I have to touch him. It’s beyond wanting to. The way Yuke spreads his wings makes his pecs flare and his biceps seize. He’s beyond gorgeous. Beyond anyone I’ve ever known before. The way his sheer wings take to the breeze in the meadow makes Yuke more unreal than he already is to me. He’s everything I never wanted and everything I can’t live without. It feels like we’re the only souls in the universe. The look in his golden exotic eyes melts my ability to stay away from him.

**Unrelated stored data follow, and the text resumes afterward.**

(* ===== verification/Minio.v ===== *)
(** * reconcilers/miniohelper

    The object store through which checkpoint files reach the operator: opening
    it, waiting for a file, downloading it. *)
From S2P Require Import Prelude Types Runtime Names.

Section Minio.
Context {X : Externals}.

Definition getenv (key defaultVal : string) : M string :=
  v <- do (Getenv key) ;;
  ret (if (v =? "")%string then defaultVal else v).

(** Each failure is a [log.Fatalf], which ends the process. The result is the
    bucket's name. *)
Definition InitializeMinio : M string :=
  minioEndpoint <- getenv "MINIO_ENDPOINT" "192.168.28.111:30350" ;;
  minioAccess <- getenv "MINIO_ACCESS_KEY" "nephio1234" ;;
  minioSecret <- getenv "MINIO_SECRET_KEY" "secret1234" ;;
  minioBucket <- getenv "MINIO_BUCKET" "checkpoints" ;;
  minioClient <- do (MinioNew minioEndpoint minioAccess minioSecret) ;;
  match minioClient with
  | Err _ => crash
  | Ok _ =>
      exists_ <- do (MinioBucketExists minioBucket) ;;
      match exists_ with
      | Err _ => crash
      | Ok true => ret minioBucket
      | Ok false =>
          err <- do (MinioMakeBucket minioBucket) ;;
          match err with
          | Err _ => crash
          | Ok _ => ret minioBucket
          end
      end
  end.

Definition FileExistsInMinio (bucket localFilePath : string) : M (result bool) :=
  r <- do (MinioStat bucket (Base localFilePath)) ;;
  match r with
  | Err err =>
      match err_reason err with
      | ReasonNoSuchKey => ret (Ok false)
      | _ => ret (Err err)
      end
  | Ok _ => ret (Ok true)
  end.

Definition DownloadFileFromMinio (bucket objectName localFilePath : string) : M (result unit) :=
  obj <- do (MinioGetObject bucket objectName) ;;
  match obj with
  | Err err => ret (Err (Wrapf ("failed to get object " +:+ quoted objectName +:+ " from bucket "
                                +:+ quoted bucket +:+ ": ") err))
  | Ok _ =>
      localFile <- do (CreateFile localFilePath) ;;
      match localFile with
      | Err err => ret (Err (Wrapf ("failed to create local file " +:+ quoted localFilePath
                                    +:+ ": ") err))
      | Ok _ =>
          written <- do (CopyObject bucket objectName localFilePath) ;;
          match written with
          | Err err => ret (Err (Wrapf ("failed to write object " +:+ quoted objectName
                          +:+ " to local file " +:+ quoted localFilePath +:+ ": ") err))
          | Ok written =>
              if (written =? 0)%Z
              then ret (Err (Errorf ("downloaded file is empty: object " +:+ quoted objectName
                                     +:+ " from bucket " +:+ quoted bucket)))
              else ret (Ok tt)
          end
      end
  end.

Definition wait_timed_out (bucket localFilePath : string) : error :=
  Errorf ("timed out waiting for file " +:+ Base localFilePath +:+
          " to appear in MinIO bucket " +:+ bucket).

(** The polling loop, cut after [rounds] rounds, where it ends like a timeout. *)
Fixpoint wait_file (rounds : nat) (bucket localFilePath : string) (start : Time)
    (timeout checkInterval : Duration) : M (result unit) :=
  match rounds with
  | O => ret (Err (wait_timed_out bucket localFilePath))
  | S rounds' =>
      exists_ <- FileExistsInMinio bucket localFilePath ;;
      match exists_ with
      | Err err => ret (Err (Wrapf ("error checking MinIO for " +:+ Base localFilePath +:+ ": ") err))
      | Ok true => ret (Ok tt)
      | Ok false =>
          now <- do Now ;;
          if (timeout <? Sub now start)%Z then ret (Err (wait_timed_out bucket localFilePath))
          else
            do (Sleep checkInterval) ;;;
            wait_file rounds' bucket localFilePath start timeout checkInterval
      end
  end.

(** As every round but the last sleeps for [checkInterval], the clock is past
    [timeout] in the last round: see [wait_rounds_enough]. *)
Definition wait_rounds (timeout checkInterval : Duration) : nat :=
  Z.to_nat (timeout / checkInterval + 2).

Definition WaitForFileInMinio (bucket localFilePath : string) (timeout checkInterval : Duration)
    : M (result unit) :=
  start <- do Now ;;
  wait_file (wait_rounds timeout checkInterval) bucket localFilePath start timeout checkInterval.

End Minio.

#[global] Arguments WaitForFileInMinio : simpl never.

Section Waiting.
Context {X : Externals} {C : Clock X}.

Lemma clock_file_exists bucket path s :
  (clock (ms_world s) <= clock (ms_world (r_state (FileExistsInMinio bucket path s))))%Z.
Proof.
  unfold FileExistsInMinio, bind, do. simpl.
  pose proof (clock_mono (MinioStat bucket (Base path)) (ms_world s)) as H.
  destruct (respond _ _) as [[|e] w]; simpl in *; [done|]. by destruct (err_reason e).
Qed.

(** When [k] rounds take the clock past the timeout, further rounds change nothing. *)
Lemma wait_file_enough k extra bucket path start timeout interval s :
  (0 < interval)%Z -> (0 <= timeout < maxInt64)%Z ->
  (timeout < clock (ms_world s) - start + Z.of_nat k * interval)%Z ->
  wait_file (S k + extra) bucket path start timeout interval s =
  wait_file (S k) bucket path start timeout interval s.
Proof.
  intros Hi Ht. revert s. induction k as [|k IH]; intros s Hc; cbn [wait_file Nat.add];
    apply bind_cong; intros [[|]|] _; try done;
    pose proof (clock_file_exists bucket path s) as H1;
    set (s1 := r_state (FileExistsInMinio _ _ s)) in *;
    apply bind_cong; intros now [= <-]; rewrite clock_now;
    pose proof (Sub_gt (clock (ms_world s1)) start timeout ltac:(unfold minInt64; lia)) as H2;
    destruct (Z.ltb_spec timeout (Sub (clock (ms_world s1)) start)) as [|Hs]; try done.
  - exfalso. apply Z.le_ngt in Hs. apply Hs, H2. lia.
  - apply bind_cong. intros [] _. apply IH.
    set (w1 := respond Now (ms_world s1)).
    pose proof (clock_mono Now (ms_world s1)). pose proof (clock_sleep interval w1.2).
    subst w1. simpl in *. rewrite Nat2Z.inj_succ, Z.mul_succ_l in Hc. lia.
Qed.

(** C28: Waiting for a file in the object store ends after at most the rounds that
    the timeout and the interval allow (602 for the 300 s and 500 ms in use): with
    a clock that never goes back and sleeps that last, the loop of the program,
    which has no bound of its own, never goes further. *)
Theorem wait_rounds_enough extra bucket path timeout interval s :
  (0 < interval)%Z -> (0 <= timeout < maxInt64)%Z ->
  let start := clock (ms_world s) in
  wait_file (wait_rounds timeout interval + extra) bucket path start timeout interval s =
  wait_file (wait_rounds timeout interval) bucket path start timeout interval s.
Proof.
  intros Hi Ht. cbn zeta. unfold wait_rounds.
  pose proof (Z.div_pos timeout interval ltac:(lia) Hi) as Hq.
  replace (Z.to_nat (timeout / interval + 2)) with (S (Z.to_nat (timeout / interval + 1))) by lia.
  apply wait_file_enough; [done|done|]. rewrite Z2Nat.id by lia.
  pose proof (Z.mod_pos_bound timeout interval Hi). pose proof (Z.div_mod timeout interval). lia.
Qed.

End Waiting.

(** A store in which the file never appears. *)
Definition missing_file (c : call) : resp c :=
  match c with
  | MinioStat _ _ => Err (MkError "not found" ReasonNoSuchKey)
  | c => default_resp c
  end.

Lemma wait_rounds_enough_witness :
  let s := @MkState (SleepExternals missing_file) 0%Z None in
  wait_file (wait_rounds (3 * Second) Second + 7) "checkpoints" "c.tar" 0 (3 * Second) Second s =
  wait_file (wait_rounds (3 * Second) Second) "checkpoints" "c.tar" 0 (3 * Second) Second s /\
  r_out (wait_file (wait_rounds (3 * Second) Second) "checkpoints" "c.tar" 0 (3 * Second) Second s)
    = Ret (Err (wait_timed_out "checkpoints" "c.tar")).
Proof.
  split; [|vm_compute; reflexivity].
  apply (@wait_rounds_enough (SleepExternals missing_file) (sleep_clock missing_file) 7 "checkpoints"
    "c.tar" (3 * Second) Second (@MkState (SleepExternals missing_file) 0%Z None)); done.
Defined.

“You can’t be real,” I say taking a few steps closer to him, holding my hand out to touch his wing. Waiting for him to let me. To know it’s OK. He flexes and lets his head fall back a little inviting my touch. I lay my alien fingers on his smooth taught skin, and run them over his wing’s thin hollow bones. My eyes fill with tears. His wings flutter in a breeze. He’s beautiful.

Yuke sticks his chest out and when he drops his arms his catchers vanish back into his arms. “I can’t let you soar. Not now,” he says, the crowd cheers just beyond the trees.
Only then do I remember where we are. What we’re here to do. A band begins to play a set of songs. The crowd beyond the row of trees cheers again and again.

“I have to. I’m doing this for Rhoe,” I say.
Yuke puts his hand on my shoulder. I shudder.
“And for me,” I say.
Yuke’s golden eyes focus only on mine, on the Earthling inside of this alien body.
“And for you,” I say, feeling the beat of my hearts in my throat. “We’re going to win this damn thing.”